A review of American Imperialism’s Undead by Kaiama Glover appears in the most recent issue of Caribbean Quarterly. Glover calls the book “truly wonderful and captivating.”
Glover writes that “American Imperialism’s Undead is not ‘just’ important because it resurrects and meticulously examines a neglected corner of the Caribbean past, though this is, of course, one of the project’s most crucial interventions. Dalleo’s book proposes, above all, a convincing articulation of the stakes of historiography vis-à-vis the lived experiences and material realities of those living in the Caribbean and in constant struggle with the long-historical imperialist impulse of the United States. This book recalls – and calls out – familiar processes of silencing and disavowal, and it makes clear that the United States’ denial of its imperial agenda paves the way for its repeated foreign interventions. In this respect, Dalleo’s inquiry has a contemporary, ‘real-world’ significance that resonates in the very bones of the project. The book does exactly the kind of nation-language-busting, transnational, and transcolonial work that all scholars of the Global South should endeavour to make foundational to their own research projects.

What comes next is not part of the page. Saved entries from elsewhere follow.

(** buf0types.h, lines 84-97. *)
Inductive srv_checksum_algorithm_t :=
| SRV_CHECKSUM_ALGORITHM_CRC32 | SRV_CHECKSUM_ALGORITHM_STRICT_CRC32
| SRV_CHECKSUM_ALGORITHM_INNODB | SRV_CHECKSUM_ALGORITHM_STRICT_INNODB
| SRV_CHECKSUM_ALGORITHM_NONE | SRV_CHECKSUM_ALGORITHM_STRICT_NONE.

#[export] Instance algorithm_eq_dec : EqDecision srv_checksum_algorithm_t.
Proof. solve_decision. Defined.

(** ** Folding (ut0rnd.ic) *)

Definition UT_HASH_RANDOM_MASK : Z := 1463735687.

Definition ut_fold_ulint_pair (n1 n2 : Z) : Z :=
  u64 (Z.lxor (u64 (u64 (Z.shiftl (Z.lxor (Z.lxor n1 n2) HashTable.UT_HASH_RANDOM_MASK2) 8) + n1)) UT_HASH_RANDOM_MASK + n2).

(** [n] statements [fold = ut_fold_ulint_pair(fold, ( *str++))] *)
Fixpoint fold_bytes (n : nat) (b : list Z) (str : nat) (fold : Z) : res Z :=
  match n with
  | O => Ok fold
  | S n => let! c := get b str in fold_bytes n b (str + 1) (ut_fold_ulint_pair fold c)
  end.

Fixpoint fold_loop (fuel : nat) (b : list Z) (str str_end : nat) (fold : Z) : res (nat * Z) :=
  match fuel with
  | O => Blocked
  | S fuel =>
      if decide (str < str_end)%nat then
        let! fold := fold_bytes 8 b str fold in fold_loop fuel b (str + 8) str_end fold
      else Ok (str, fold)
  end.

Definition ut_fold_binary (b : list Z) (str len : nat) : res Z :=
  let str_end := (str + Z.to_nat (Z.land (Z.of_nat len) 0xFFFFFFF8))%nat in
  let! (str, fold) := fold_loop (S len) b str str_end 0 in
  fold_bytes (Z.to_nat (Z.land (Z.of_nat len) 7)) b str fold.

(** ** The checksums of a page *)

(** [n] bytes at [p]. *)
Definition bytes_at (b : list Z) (p n : nat) : res (list Z) :=
  if decide (p + n <= length b)%nat then Ok (take n (drop p b)) else Fault.

Section pages.
Variable UNIV_PAGE_SIZE : nat.
(** The routine behind the pointer [ut_crc32], and the address of the page. *)
Variables (ut_crc32 : Z -> list Z -> res Z) (page : Z).

Definition crc32_at (b : list Z) (p n : nat) : res Z :=
  let! bs := bytes_at b p n in ut_crc32 (page + Z.of_nat p) bs.

Definition buf_calc_page_crc32 (b : list Z) : res Z :=
  let! x := crc32_at b FIL_PAGE_OFFSET (FIL_PAGE_FILE_FLUSH_LSN_OR_KEY_VERSION - FIL_PAGE_OFFSET) in
  let! y := crc32_at b FIL_PAGE_DATA (UNIV_PAGE_SIZE - FIL_PAGE_DATA - FIL_PAGE_END_LSN_OLD_CHKSUM) in
  Ok (Z.lxor x y).

Definition buf_calc_page_new_checksum (b : list Z) : res Z :=
  let! x := ut_fold_binary b FIL_PAGE_OFFSET (FIL_PAGE_FILE_FLUSH_LSN_OR_KEY_VERSION - FIL_PAGE_OFFSET) in
  let! y := ut_fold_binary b FIL_PAGE_DATA (UNIV_PAGE_SIZE - FIL_PAGE_DATA - FIL_PAGE_END_LSN_OLD_CHKSUM) in
  Ok (Z.land (u64 (x + y)) 0xFFFFFFFF).

Definition buf_calc_page_old_checksum (b : list Z) : res Z :=
  let! x := ut_fold_binary b 0 FIL_PAGE_FILE_FLUSH_LSN_OR_KEY_VERSION in
  Ok (Z.land x 0xFFFFFFFF).

(** [buf_page_is_zeroes], and the loops with the same body. *)
Fixpoint all_zero (n : nat) (b : list Z) (i : nat) : res bool :=
  match n with
  | O => Ok true
  | S n => let! c := get b i in if c =? 0 then all_zero n b (i + 1) else Ok false
  end.
Definition buf_page_is_zeroes (b : list Z) (zip_size : nat) : res bool :=
  all_zero (if decide (zip_size = 0%nat) then UNIV_PAGE_SIZE else zip_size) b 0.

Definition buf_page_is_checksum_valid_crc32 (b : list Z) (checksum_field1 checksum_field2 : Z) : res bool :=
  let! crc32 := buf_calc_page_crc32 b in
  Ok ((checksum_field1 =? crc32) && (checksum_field2 =? crc32)).

Definition buf_page_is_checksum_valid_innodb (b : list Z) (checksum_field1 checksum_field2 : Z) : res bool :=
  let! lsn := mach_read_from_4 b FIL_PAGE_LSN in
  let! ok2 := (if checksum_field2 =? lsn then Ok true
               else let! old := buf_calc_page_old_checksum b in Ok (checksum_field2 =? old)) in
  if negb ok2 then Ok false
  else if checksum_field1 =? 0 then Ok true
  else let! new := buf_calc_page_new_checksum b in Ok (checksum_field1 =? new).

Definition buf_page_is_checksum_valid_none (checksum_field1 checksum_field2 : Z) : bool :=
  (checksum_field1 =? checksum_field2) && (checksum_field1 =? BUF_NO_CHECKSUM_MAGIC).

(** ** Compressed pages *)

(** adler32.c of the bundled zlib: the sums of the bytes from [str] on,
    between two divisions. *)
Definition BASE : Z := 65521.
Definition NMAX : nat := 5552.
Definition do1 (x : Z * Z) (c : Z) : Z * Z := (u64 (x.1 + c), u64 (x.2 + u64 (x.1 + c))).
Definition mod_base (x : Z * Z) : Z * Z := (x.1 mod BASE, x.2 mod BASE).
Fixpoint adler_blocks (fuel : nat) (x : Z * Z) (bs : list Z) : Z * Z :=
  match fuel with
  | O => x
  | S fuel =>
      if decide (NMAX <= length bs)%nat then adler_blocks fuel (mod_base (foldl do1 x (take NMAX bs))) (drop NMAX bs)
      else if decide (bs = []) then x else mod_base (foldl do1 x bs)
  end.
Definition adler32 (adler : Z) (bs : list Z) : Z :=
  let x := (Z.land adler 0xffff, Z.land (Z.shiftr adler 16) 0xffff) in
  let once a := if BASE <=? a then a - BASE else a in
  let '(a, s) :=
    match bs with
    | [c] => let a := once (u64 (x.1 + c)) in (a, once (u64 (x.2 + a)))
    | _ => if decide (length bs < 16)%nat then let y := foldl do1 x bs in (once y.1, y.2 mod BASE)
           else adler_blocks (S (length bs)) x bs
    end in
  Z.lor a (u64 (Z.shiftl s 16)).

Definition page_zip_calc_checksum (b : list Z) (size : nat) (algo : srv_checksum_algorithm_t) : res Z :=
  match algo with
  | SRV_CHECKSUM_ALGORITHM_CRC32 | SRV_CHECKSUM_ALGORITHM_STRICT_CRC32 =>
      let! _ := ut_ad (bool_decide (FIL_PAGE_ARCH_LOG_NO_OR_SPACE_ID < size)%nat) in
      let! x := crc32_at b FIL_PAGE_OFFSET (FIL_PAGE_LSN - FIL_PAGE_OFFSET) in
      let! y := crc32_at b FIL_PAGE_TYPE 2 in
      let! z := crc32_at b FIL_PAGE_ARCH_LOG_NO_OR_SPACE_ID (size - FIL_PAGE_ARCH_LOG_NO_OR_SPACE_ID) in
      Ok (Z.lxor (Z.lxor x y) z)
  | SRV_CHECKSUM_ALGORITHM_INNODB | SRV_CHECKSUM_ALGORITHM_STRICT_INNODB =>
      let! _ := ut_ad (bool_decide (FIL_PAGE_ARCH_LOG_NO_OR_SPACE_ID < size)%nat) in
      let! x := bytes_at b FIL_PAGE_OFFSET (FIL_PAGE_LSN - FIL_PAGE_OFFSET) in
      let! y := bytes_at b FIL_PAGE_TYPE 2 in
      let! z := bytes_at b FIL_PAGE_ARCH_LOG_NO_OR_SPACE_ID (size - FIL_PAGE_ARCH_LOG_NO_OR_SPACE_ID) in
      Ok (adler32 (adler32 (adler32 0 x) y) z)
  | SRV_CHECKSUM_ALGORITHM_NONE | SRV_CHECKSUM_ALGORITHM_STRICT_NONE => Ok BUF_NO_CHECKSUM_MAGIC
  end.

(** The answer, and the algorithm [page_warn_strict_checksum] warns about. *)
Definition warn (strict algo other : srv_checksum_algorithm_t) : option srv_checksum_algorithm_t :=
  if decide (algo = strict) then Some other else None.

Definition page_zip_verify_checksum (curr_algo : srv_checksum_algorithm_t) (b : list Z) (size : nat)
  : res (bool * option srv_checksum_algorithm_t) :=
  let! stored := mach_read_from_4 b FIL_PAGE_SPACE_OR_CHKSUM in
  let! page_no := mach_read_from_4 b FIL_PAGE_OFFSET in
  let! space_id := mach_read_from_4 b FIL_PAGE_ARCH_LOG_NO_OR_SPACE_ID in
  let! lsn := mach_read_from_8 b FIL_PAGE_LSN in
  if (stored =? 0) && (lsn =? 0) then let! z := all_zero size b 0 in Ok (z, None)
  else match curr_algo with
  | SRV_CHECKSUM_ALGORITHM_NONE => Ok (true, None)
  | _ =>
      let! calc := page_zip_calc_checksum b size curr_algo in
      if stored =? u32 calc then Ok (true, None)
      else match curr_algo with
      | SRV_CHECKSUM_ALGORITHM_STRICT_CRC32 | SRV_CHECKSUM_ALGORITHM_CRC32 =>
          if stored =? BUF_NO_CHECKSUM_MAGIC then
            Ok (true, warn SRV_CHECKSUM_ALGORITHM_STRICT_CRC32 curr_algo SRV_CHECKSUM_ALGORITHM_NONE)
          else
            let! innodb := page_zip_calc_checksum b size SRV_CHECKSUM_ALGORITHM_INNODB in
            if stored =? u32 innodb then
              Ok (true, warn SRV_CHECKSUM_ALGORITHM_STRICT_CRC32 curr_algo SRV_CHECKSUM_ALGORITHM_INNODB)
            else Ok (false, None)
      | SRV_CHECKSUM_ALGORITHM_STRICT_INNODB | SRV_CHECKSUM_ALGORITHM_INNODB =>
          if stored =? BUF_NO_CHECKSUM_MAGIC then
            Ok (true, warn SRV_CHECKSUM_ALGORITHM_STRICT_INNODB curr_algo SRV_CHECKSUM_ALGORITHM_NONE)
          else
            let! crc32 := page_zip_calc_checksum b size SRV_CHECKSUM_ALGORITHM_CRC32 in
            if stored =? u32 crc32 then
              Ok (true, warn SRV_CHECKSUM_ALGORITHM_STRICT_INNODB curr_algo SRV_CHECKSUM_ALGORITHM_CRC32)
            else Ok (false, None)
      | SRV_CHECKSUM_ALGORITHM_STRICT_NONE =>
          let! crc32 := page_zip_calc_checksum b size SRV_CHECKSUM_ALGORITHM_CRC32 in
          if stored =? u32 crc32 then Ok (true, Some SRV_CHECKSUM_ALGORITHM_CRC32)
          else
            let! innodb := page_zip_calc_checksum b size SRV_CHECKSUM_ALGORITHM_INNODB in
            if stored =? u32 innodb then Ok (true, Some SRV_CHECKSUM_ALGORITHM_INNODB)
            else Ok (false, None)
      | SRV_CHECKSUM_ALGORITHM_NONE => Fault
      end
  end.

(** ** Checking a page that has been read *)

(** fil0crypt.ic, line 35. *)
Definition fil_page_is_encrypted (b : list Z) : res bool :=
  let! key_version := mach_read_from_4 b FIL_PAGE_FILE_FLUSH_LSN_OR_KEY_VERSION in Ok (negb (key_version =? 0)).

(** The formats in the order in which an algorithm tries them. *)
Definition try_crc32 (b : list Z) (f1 f2 : Z) (w : option srv_checksum_algorithm_t)
  (k : res (bool * option srv_checksum_algorithm_t)) : res (bool * option srv_checksum_algorithm_t) :=
  let! ok := buf_page_is_checksum_valid_crc32 b f1 f2 in if ok then Ok (false, w) else k.
Definition try_innodb (b : list Z) (f1 f2 : Z) (w : option srv_checksum_algorithm_t)
  (k : res (bool * option srv_checksum_algorithm_t)) : res (bool * option srv_checksum_algorithm_t) :=
  let! ok := buf_page_is_checksum_valid_innodb b f1 f2 in if ok then Ok (false, w) else k.
Definition try_none (f1 f2 : Z) (w : option srv_checksum_algorithm_t)
  (k : res (bool * option srv_checksum_algorithm_t)) : res (bool * option srv_checksum_algorithm_t) :=
  if buf_page_is_checksum_valid_none f1 f2 then Ok (false, w) else k.

(** The switch at the end of [buf_page_is_corrupted]. *)
Definition check_formats (curr_algo : srv_checksum_algorithm_t) (b : list Z) (f1 f2 : Z)
  : res (bool * option srv_checksum_algorithm_t) :=
  match curr_algo with
  | SRV_CHECKSUM_ALGORITHM_CRC32 | SRV_CHECKSUM_ALGORITHM_STRICT_CRC32 =>
      let w := warn SRV_CHECKSUM_ALGORITHM_STRICT_CRC32 curr_algo in
      try_crc32 b f1 f2 None (
      try_none f1 f2 (w SRV_CHECKSUM_ALGORITHM_NONE) (
      try_innodb b f1 f2 (w SRV_CHECKSUM_ALGORITHM_INNODB) (Ok (true, None))))
  | SRV_CHECKSUM_ALGORITHM_INNODB | SRV_CHECKSUM_ALGORITHM_STRICT_INNODB =>
      let w := warn SRV_CHECKSUM_ALGORITHM_STRICT_INNODB curr_algo in
      try_innodb b f1 f2 None (
      try_none f1 f2 (w SRV_CHECKSUM_ALGORITHM_NONE) (
      try_crc32 b f1 f2 (w SRV_CHECKSUM_ALGORITHM_CRC32) (Ok (true, None))))
  | SRV_CHECKSUM_ALGORITHM_STRICT_NONE =>
      try_none f1 f2 None (
      try_crc32 b f1 f2 (Some SRV_CHECKSUM_ALGORITHM_CRC32) (
      try_innodb b f1 f2 (Some SRV_CHECKSUM_ALGORITHM_INNODB) (Ok (true, None))))
  | SRV_CHECKSUM_ALGORITHM_NONE => Fault
  end.

(** [crypt_type]: the type of the encryption of the space, if it has data on
    it; [CRYPT_SCHEME_UNENCRYPTED] is 0. *)
Definition buf_page_is_corrupted (srv_checksum_algorithm : srv_checksum_algorithm_t) (crypt_type : option Z)
  (b : list Z) (zip_size : nat) : res (bool * option srv_checksum_algorithm_t) :=
  let! space_id := mach_read_from_4 b FIL_PAGE_ARCH_LOG_NO_OR_SPACE_ID in
  let! page_encrypted := match crypt_type with
    | Some type => if type =? 0 then Ok false else fil_page_is_encrypted b
    | None => Ok false end in
  let! torn := (if negb page_encrypted && bool_decide (zip_size = 0%nat) then
      let! x := bytes_at b (FIL_PAGE_LSN + 4) 4 in
      let! y := bytes_at b (UNIV_PAGE_SIZE - FIL_PAGE_END_LSN_OLD_CHKSUM + 4) 4 in
      Ok (negb (bool_decide (x = y)))
    else Ok false) in
  if torn then Ok (true, None)
  else if decide (srv_checksum_algorithm = SRV_CHECKSUM_ALGORITHM_NONE) then Ok (false, None)
  else if decide (zip_size <> 0%nat) then
    let! r := page_zip_verify_checksum srv_checksum_algorithm b zip_size in Ok (negb r.1, r.2)
  else if page_encrypted then Ok (false, None)
  else
    let! checksum_field1 := mach_read_from_4 b FIL_PAGE_SPACE_OR_CHKSUM in
    let! checksum_field2 := mach_read_from_4 b (UNIV_PAGE_SIZE - FIL_PAGE_END_LSN_OLD_CHKSUM) in
    let! lsn := mach_read_from_8 b FIL_PAGE_LSN in
    if (checksum_field1 =? 0) && (checksum_field2 =? 0) && (lsn =? 0) then
      let! z := all_zero UNIV_PAGE_SIZE b 0 in Ok (negb z, None)
    else
      let! page_no := mach_read_from_4 b FIL_PAGE_OFFSET in
      check_formats srv_checksum_algorithm b checksum_field1 checksum_field2.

It is the kind of work that recognises the undeniable impact of North Atlantic imperialist ventures while thinking deeply about the local and regional engagements that reconfigure, resist, and otherwise inflect such neocolonial agendas.”
Kaiama Glover is associate professor of French and Africana Studies at Barnard College. She is author of Haiti Unbound: A Spiralist Challenge to the Postcolonial Canon, and is one of the PBS history detectives.